HOW TO COMPLETE THIS TASK >> Please take the lines from the one holding "(** ** balances.py *)" through the one holding "(** GROUP BY currency ORDER BY currency *)" in the data below and copy them exactly.

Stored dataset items
────────
(* ===== verification/Balances.v ===== *)
(** src/ledgerproof/ledger/balances.py and ledger/invariant.py: reading the
    derived balances and checking that money is conserved.  A connection is
    the database it reads; opening and closing one has no effect on it. *)
From S2P Require Import Prelude PyVal Ledger Post.

(** ** balances.py *)

(** The rows of the view [account_balances]. *)
Definition account_balances (d : database) : list (account * Z) :=
  (λ a, (a, balance_minor a (entries d))) <$> accounts d.

Definition all_balances (d : database) : list (string * Z) :=
  foldl (λ m '(a, bal), dict_set (acc_name a) bal m) [] (account_balances d).

Definition balance (name : string) (d : database) : result Z :=
  match filter (λ r, acc_name r.1 = name) (account_balances d) with
  | [] => Err (KeyError name)
  | (_, bal) :: _ => Ok bal
  end.

(** ** invariant.py *)
Record CurrencyCheck := MkCurrencyCheck {
  cc_currency : string; sum_debit_normal : Z; sum_credit_normal : Z }.

Definition difference (c : CurrencyCheck) : Z := sum_debit_normal c - sum_credit_normal c.
Definition cc_ok (c : CurrencyCheck) : bool := difference c =? 0.

Definition InvariantResult : Type := list CurrencyCheck.
Definition invariant_ok (r : InvariantResult) : bool := forallb cc_ok r.

Definition as_dict (r : InvariantResult) : pyval :=
  PDict [("ok", PBool (invariant_ok r));
         ("per_currency", PList ((λ c, PDict [
            ("currency", PStr (cc_currency c)); ("sum_debit_normal", PInt (sum_debit_normal c));
            ("sum_credit_normal", PInt (sum_credit_normal c)); ("difference", PInt (difference c));
            ("ok", PBool (cc_ok c))]) <$> r))].

(** SUM over one side of a currency group of the view. *)
Definition normal_sum (side : direction) (cur : string) (d : database) : Z :=
  Zsum (λ '(a, bal), if bool_decide (acc_currency a = cur ∧ acc_normal a = side) then bal else 0)
       (account_balances d).

(** GROUP BY currency ORDER BY currency *)
Definition check (d : database) : InvariantResult :=
  (λ cur, MkCurrencyCheck cur (normal_sum Debit cur d) (normal_sum Credit cur d)) <$>
  sort_strings (remove_dups (acc_currency <$> accounts d)).

(** ** Lemmas *)
Lemma difference_conserved cur d :
  normal_sum Debit cur d - normal_sum Credit cur d = currency_difference cur (accounts d) (entries d).
Proof.
  unfold normal_sum, account_balances, currency_difference.
  rewrite !Zsum_fmap, <- Zsum_sub. apply Zsum_ext. intros a _.
  destruct (acc_normal a); repeat case_bool_decide; first [lia | exfalso; naive_solver].
Qed.

Lemma check_currency c d : c ∈ check d →
  cc_currency c ∈ acc_currency <$> accounts d ∧
  difference c = currency_difference (cc_currency c) (accounts d) (entries d).
Proof.
  unfold check. intros (cur & -> & Hcur)%list_elem_of_fmap. split; simpl.
  - by rewrite sort_strings_elem, elem_of_remove_dups in Hcur.
  - apply difference_conserved.
Qed.

(** Reading a balance by name. *)
Lemma balance_find name d :
  balance name d = match find_account name d with
                   | Some a => Ok (balance_minor a (entries d)) | None => Err (KeyError name) end.
Proof.
  unfold balance, account_balances, find_account. induction (accounts d) as [|a l IH]; [done|].
  rewrite fmap_cons, !filter_cons. simpl. by case_decide.
Qed.

Section fold_dict.
Context {A V : Type} (name : A → string) (val : A → V).
Definition dict_of (l : list A) (m : list (string * V)) : list (string * V) :=
  foldl (λ m a, dict_set (name a) (val a) m) m l.

Lemma dict_of_get l : ∀ m k, NoDup (name <$> l) → k ∉ name <$> l →
  dict_get k (dict_of l m) = dict_get k m.
Proof.
  induction l as [|a l IH]; intros m k Hnd Hk; [done|]. simpl in *.
  apply NoDup_cons in Hnd as [??]. rewrite IH by set_solver.
  rewrite dict_get_set_ne; [done|set_solver].
Qed.
Lemma dict_of_find l : ∀ m k, NoDup (name <$> l) →
  dict_get k (dict_of l m) =
    match head (filter (λ a, name a = k) l) with Some a => Some (val a) | None => dict_get k m end.
Proof.
  induction l as [|a l IH]; intros m k Hnd; [done|]. simpl in Hnd.
  apply NoDup_cons in Hnd as [Hnin Hnd]. rewrite filter_cons. simpl. case_decide as E.
  - subst k. simpl. change (dict_get (name a) (dict_of l (dict_set (name a) (val a) m)) = Some (val a)).
    rewrite dict_of_get by done. apply dict_get_set_eq.
  - etrans; [apply IH; done|]. by rewrite dict_get_set_ne.
Qed.
End fold_dict.

Lemma all_balances_get d name : NoDup (acc_name <$> accounts d) →
  dict_get name (all_balances d) = match balance name d with Ok b => Some b | Err _ => None end.
Proof.
  intros Hnd. unfold all_balances, account_balances. rewrite balance_find.
  assert (∀ l m, foldl (λ m '(a, bal), dict_set (acc_name a) bal m) m
                   ((λ a, (a, balance_minor a (entries d))) <$> l) =
                 dict_of acc_name (λ a, balance_minor a (entries d)) l m) as ->.
  { unfold dict_of. induction l as [|a l IH]; intros m; [done|]. apply IH. }
  rewrite dict_of_find by done. unfold find_account. by destruct (head _).
Qed.

(** The chart of accounts has both keys. *)
Lemma seed_names_NoDup : NoDup (acc_name <$> seed_accounts).
Proof. apply (bool_decide_unpack _). vm_compute. exact I. Qed.
Lemma seed_ids_NoDup : NoDup (acc_id <$> seed_accounts).
Proof. apply (bool_decide_unpack _). vm_compute. exact I. Qed.

(** What an entry does to the balance of an account. *)
Definition entry_effect (a : account) (e : entry) : Z :=
  if bool_decide (account_name e = acc_name a)
  then (if bool_decide (dir e = acc_normal a) then amount_minor e else - amount_minor e) else 0.

(** What the row of an entry does to the balance of an account. *)
Definition row_effect (a : account) (e : entry_row) : Z :=
  if bool_decide (e_account e = acc_id a) then (if bool_decide (e_dir e = acc_normal a) then e_amount e else - e_amount e) else 0.

Lemma entry_row_effect d id a e : rows_ok d → entry_acceptable d e → find_account (acc_name a) d = Some a →
  row_effect a (entry_row_of d id e) = entry_effect a e.
Proof.
  intros Hr (_ & a' & Hf & _) Ha. unfold row_effect, entry_row_of, entry_effect. rewrite Hf. simpl.
  destruct (find_account_Some _ _ _ Hf) as [Hin' Hn'], (find_account_Some _ _ _ Ha) as [Hin _].
  destruct (decide (account_name e = acc_name a)) as [E|E].
  - assert (a = a') as <- by (rewrite E, Ha in Hf; congruence).
    by rewrite (bool_decide_true (acc_id a = _)), (bool_decide_true (account_name e = _)) by done.
  - rewrite (bool_decide_false (account_name e = _)) by done. rewrite bool_decide_false; [done|].
    intros E'. assert (a' = a) as -> by (by eapply account_by_id). congruence.
Qed.

Lemma balance_posted d txn a : rows_ok d → acceptable d txn →
  find_account (acc_name a) d = Some a →
  balance_minor a (entries (posted_db d txn)) =
    balance_minor a (entries d) + Zsum (entry_effect a) (lt_entries txn).
Proof.
  intros Hr (_ & Hacc & _) Ha. unfold balance_minor. simpl. rewrite Zsum_app, Zsum_fmap. f_equal.
  apply Zsum_ext. intros e He. rewrite Forall_forall in Hacc. apply (entry_row_effect d (lt_id txn) a e); auto.
Qed.

(** ** Properties *)

(** C12: in every state the database can commit, the invariant check passes: it
    reports each currency of the chart of accounts with a difference of zero
    between its debit-normal and its credit-normal balances. *)
Theorem check_passes d : ledger_ok d →
  invariant_ok (check d) = true ∧
  (∀ cur, cur ∈ acc_currency <$> accounts d → ∃ c, c ∈ check d ∧ cc_currency c = cur ∧ difference c = 0).
Proof.
  intros Hok. split.
  - apply forallb_forall_stdpp. intros c [_ Hc]%check_currency. unfold cc_ok.
    by rewrite Hc, conservation.
  - intros cur Hcur. exists (MkCurrencyCheck cur (normal_sum Debit cur d) (normal_sum Credit cur d)).
    split_and!; [|done|].
    + apply list_elem_of_fmap. eexists. split; [done|]. by rewrite sort_strings_elem, elem_of_remove_dups.
    + unfold difference. simpl. rewrite difference_conserved. by apply conservation.
Qed.

Lemma check_passes_witness : invariant_ok (check (posted_db empty_db sample_txn)) = true.
Proof. exact (proj1 (check_passes _ sample_posted_ok)). Defined.

(** Posting an admissible transaction moves the balance read for each
    account by exactly what its entries say: up for an entry on the account's
    normal side, down for the other side, and not at all for an account it does
    not name; an account name that does not exist stays a KeyError. *)
Theorem balance_after_post d txn name : ledger_ok d → acceptable d txn →
  balance name (post [] txn d).2 =
  match find_account name d with
  | Some a => b ← balance name d; mret (b + Zsum (entry_effect a) (lt_entries txn))
  | None => Err (KeyError name)
  end.
Proof.
  intros Hok Hacc. unfold post, post_transaction. rewrite post_loop_acceptable by done. simpl.
  rewrite !balance_find. rewrite (find_account_accounts name (posted_db d txn) d) by done.
  destruct (find_account name d) as [a|] eqn:Ha; [|done]. cbn. f_equal.
  destruct (find_account_Some _ _ _ Ha) as [_ <-]. by apply balance_posted; [apply Hok| |].
Qed.

Lemma balance_after_post_witness :
  balance "revenue" (post [] sample_txn empty_db).2 = Ok 10000.
Proof. exact (balance_after_post empty_db sample_txn "revenue" empty_db_ok sample_acceptable). Defined.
────────
SOLUTION TO THIS EXERCISE >>
(** ** balances.py *)

(** The rows of the view [account_balances]. *)
Definition account_balances (d : database) : list (account * Z) :=
  (λ a, (a, balance_minor a (entries d))) <$> accounts d.

Definition all_balances (d : database) : list (string * Z) :=
  foldl (λ m '(a, bal), dict_set (acc_name a) bal m) [] (account_balances d).

Definition balance (name : string) (d : database) : result Z :=
  match filter (λ r, acc_name r.1 = name) (account_balances d) with
  | [] => Err (KeyError name)
  | (_, bal) :: _ => Ok bal
  end.

(** ** invariant.py *)
Record CurrencyCheck := MkCurrencyCheck {
  cc_currency : string; sum_debit_normal : Z; sum_credit_normal : Z }.

Definition difference (c : CurrencyCheck) : Z := sum_debit_normal c - sum_credit_normal c.
Definition cc_ok (c : CurrencyCheck) : bool := difference c =? 0.

Definition InvariantResult : Type := list CurrencyCheck.
Definition invariant_ok (r : InvariantResult) : bool := forallb cc_ok r.

Definition as_dict (r : InvariantResult) : pyval :=
  PDict [("ok", PBool (invariant_ok r));
         ("per_currency", PList ((λ c, PDict [
            ("currency", PStr (cc_currency c)); ("sum_debit_normal", PInt (sum_debit_normal c));
            ("sum_credit_normal", PInt (sum_credit_normal c)); ("difference", PInt (difference c));
            ("ok", PBool (cc_ok c))]) <$> r))].

(** SUM over one side of a currency group of the view. *)
Definition normal_sum (side : direction) (cur : string) (d : database) : Z :=
  Zsum (λ '(a, bal), if bool_decide (acc_currency a = cur ∧ acc_normal a = side) then bal else 0)
       (account_balances d).

(** GROUP BY currency ORDER BY currency *)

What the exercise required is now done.